A click on a low-paying ad causes the user to leave the site prematurely, resulting in a loss of potential other future revenue for the publisher. Only the publisher, not Google, knows the value represented by a visitor continuing to browse the site instead of leaving via an AdSense click. Google's algorithm is greedy (in the computer science sense, not the monetary sense.) It optimizes only for the current ad impression and cannot figure out what might be more globally optimal. This can be sub-optimal not just for the publisher, but for Google as well. If a user is browsing the site and exits via a low-paying Google ad instead of sticking around to exit later via a more expensive Google ad, then both Google and the publisher have lost money.

It seems to me that allowing the publisher to set a minimum CPC or CPM for AdSense placements would go a long way to make this situation better, and in the long run may actually be better for Google as well. In fact, I believe setting a min-CPM may already be an option for premium AdSense publishers, so I don't think Google is unaware of the potential benefits for publishers.

inactivist

4:51 am on Sep 1, 2007 (gmt 0)

10+ Year Member



This discussion is fascinating, but I just can't imagine Google ever giving up their position of control unless and until they see it as a good business move. I'll leave it up to others to argue whether it is or not.

Seriously, why would G implement this?

(I'd love to have this level of control, as it would put *me* in control of the price of my own real estate... but I'm not holding my breath, as EFV and others have made it very clear on many occasions: Google ain't going to give you this kind of control without a damn good reason - damn good from Google's perspective, not yours.)

zett

7:40 am on Sep 1, 2007 (gmt 0)

WebmasterWorld Senior Member 10+ Year Member



inactivist:

Google needs to strangle publishers because they do not have any content of their own. But in the end it will not help them. The second a quality ad network shows up, the Google bubble will burst anyway.

Imagine this -from today's viewpoint highly hypothetical- scenario:

1) A high quality ad network appears on the scene.
2) This ad network attracts most quality publishers and quality advertisers.
3) Now Google has more and more mediocre sites. People will recognize this and not click on Google ads any longer. ("You just get more ads, you know.")
4) In reaction, Google needs to cut off traffic to the sites that have left Adsense. So, as a last weapon, Google might change their search algo, removing/punishing sites that belong to the new quality ad network.
5) As a result, the Google SERPs lose quality and are dominated by (Adsense) pages with thin content.
6) At the same time, the quality ad network teams up with a competitor of Google in order to deliver quality SERPs. It's easy, because the ad network has all the quality sites anyway. Or: the quality ad network develops a search engine of their own.
7) More and more advertisers turn to the new ad network and to the new search leader to place their ads on quality sites only. By now, everyone has figured out that Google does not stand for "quality".

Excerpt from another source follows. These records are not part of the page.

(** * dy-sql: query assembly and row folding

    A shallow embedding of [dysql/query_utils.py] (placeholder scanning,
    template handlers, parameter naming, [get_query_data]) together with a
    store-passing rendition of the same code for frame properties (shown
    to compute what the first rendition computes), and a model of the
    record-combining mapper exercised by
    [dysql/test/test_pydantic_mappers.py]. *)

From Stdlib Require Import String Ascii List ZArith Lia Bool Arith FinFun.
From Stdlib Require Import DecimalString DecimalNat Decimal DecimalFacts.
Import ListNotations.
Open Scope list_scope.
Open Scope string_scope.
Set Warnings "-register-all".

(* ===================================================================== *)
(** * Python built-ins the module relies on *)
(* ===================================================================== *)

Module Py.

(** ** Exceptions and results *)

Inductive exn : Type :=
| ListTemplateException (msg : string)
| QueryDataError (msg : string)
| TypeError
| ValueError
| AttributeError
| KeyError (key : string).

Inductive result (A : Type) : Type :=
| Ok (a : A)
| Raise (e : exn).
Arguments Ok {A} a.
Arguments Raise {A} e.

Definition bind {A B : Type} (m : result A) (k : A -> result B) : result B :=
  match m with
  | Ok a => k a
  | Raise e => Raise e
  end.

(** ** Values: the scalars, lists and tuples that template parameters hold *)

Inductive pyval : Type :=
| PNone
| PBool (b : bool)
| PInt (z : Z)
| PStr (s : string)
| PList (items : list pyval)
| PTuple (items : list pyval).

(** [bool(v)] *)
Definition truthy (v : pyval) : bool :=
  match v with
  | PNone => false
  | PBool b => b
  | PInt z => negb (Z.eqb z 0)
  | PStr s => negb (String.eqb s "")
  | PList items | PTuple items =>
      match items with [] => false | _ :: _ => true end
  end.

(** [isinstance(v, str)], [isinstance(v, tuple)], [isinstance(v, (list, tuple))] *)
Definition isinstance_str (v : pyval) : bool :=
  match v with PStr _ => true | _ => false end.

Definition isinstance_tuple (v : pyval) : bool :=
  match v with PTuple _ => true | _ => false end.

Definition isinstance_list_or_tuple (v : pyval) : bool :=
  match v with PList _ | PTuple _ => true | _ => false end.

Definition chars (s : string) : list pyval :=
  map (fun c => PStr (String c "")) (list_ascii_of_string s).

(** [iter(v)]: [None], booleans and integers are not iterable. *)
Definition iter (v : pyval) : result (list pyval) :=
  match v with
  | PList items | PTuple items => Ok items
  | PStr s => Ok (chars s)
  | PNone | PBool _ | PInt _ => Raise TypeError
  end.

(** [len(v)] *)
Definition len (v : pyval) : result nat :=
  match v with
  | PList items | PTuple items => Ok (List.length items)
  | PStr s => Ok (String.length s)
  | PNone | PBool _ | PInt _ => Raise TypeError
  end.

(** ** str methods *)

(** [str(n)] for a non-negative index *)
Definition str (n : nat) : string := NilEmpty.string_of_uint (Nat.to_uint n).

(** [s.startswith(p)] *)
Definition startswith (s p : string) : bool := prefix p s.

(** [sep.join(l)] *)
Definition join (sep : string) (l : list string) : string := String.concat sep l.

(** [s.replace(old, new)]: every non-overlapping occurrence, scanning from
    the left. [skip] counts the characters of an occurrence that has just
    been replaced and are still to be passed over. *)
Fixpoint replace_go (old new : string) (skip : nat) (s : string) : string :=
  match s with
  | EmptyString => EmptyString
  | String c s' =>
      match skip with
      | S k => replace_go old new k s'
      | O =>
          if prefix old s
          then new ++ replace_go old new (String.length old - 1) s'
          else String c (replace_go old new 0 s')
      end
  end.
(** A path that is not on the file system. *)
Lemma upload_missing_file_fails_locally_witness :
  let w := Scenario.start (Scenario.logged_in "T1" "R1") in
  let run := upload_attachment Scenario.server_error Scenario.no_files 5
               "c-17" "/tmp/missing.pdf" None w in
  fst run = Raise (ValueError "File not found: /tmp/missing.pdf") /\
  (forall cls message code status details,
      fst run <> Raise (SDKError cls message code status details)) /\
  new_calls w (snd run) = [] /\
  self (snd run) = self w /\
  snd run = w.
Proof.
  apply (upload_missing_file_fails_locally Scenario.server_error
           Scenario.no_files 5 "c-17" "/tmp/missing.pdf" None
           (Scenario.start (Scenario.logged_in "T1" "R1"))).
  reflexivity.
Defined.

(** ** Headers *)

Lemma hdr_get_set_same (k v : string) (h : list (string * string)) :
  hdr_get k (hdr_set k v h) = Some v.
Proof.
  induction h as [ | [k' v'] h IH]; simpl.
  - rewrite String.eqb_refl. reflexivity.
  - destruct (lower k =? lower k')%string eqn:E; simpl.
    + rewrite String.eqb_refl. reflexivity.
    + rewrite E. exact IH.
Qed.

Lemma hdr_get_set_other (k k' v : string) (h : list (string * string)) :
  (lower k =? lower k')%string = false ->
  hdr_get k (hdr_set k' v h) = hdr_get k h.
Proof.
  intros D. induction h as [ | [k2 v2] h IH]; simpl.
  - rewrite D. reflexivity.
  - destruct (lower k' =? lower k2)%string eqn:E; simpl.
    + rewrite D. apply String.eqb_eq in E. rewrite <- E, D. reflexivity.
    + destruct (lower k =? lower k2)%string; [reflexivity | exact IH].
Qed.

(** The request's own headers are empty or the single bearer header. *)
Lemma build_kwargs_headers (c : Client) data params files stream :
  kw_headers (build_kwargs c data params files stream)
  = if truthy (access_token c)
    then [("Authorization", "Bearer " ++ py_str (access_token c))]
    else [].
Proof. reflexivity. Qed.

Fast forward to August 2019: "Dad, I found a reference on 'Google' on an old web site. What exactly is a 'Google'?" - "Well, son, that was a web site that used to help people finding other web sites, pretty much like live.com today. But it's long gone, they were dropped by the people before you were born. Never mind."

;-)

Genuine1

11:50 am on Sep 1, 2007 (gmt 0)

10+ Year Member



But I have complete sites and sometimes seperate pages that pay well over 1 dollar a click. They earn maybe a quarter of my total income.

The sites with much bigger traffic and many times more clicks maybe paying 2 to 10 cents a click.

So how could a minimum click work?

I would want to choose a say 25cent lower limit to protect the sites that average a dollar. But now most of my other sites will only get PSAs? Makes no sense.

wyweb

12:56 pm on Sep 1, 2007 (gmt 0)



Good point Genuine1. I'm basically in the same position. Any minimum click price would have to be implemented on a site by site basis or I wouldn't even be able to use it. Obviously I'm not alone here.

ecce

1:06 pm on Sep 1, 2007 (gmt 0)

10+ Year Member



So how could a minimum click work?

One word: channels. Define min EPC per channel.
And since channels already exist, it shouldn't be hard for Google to implement.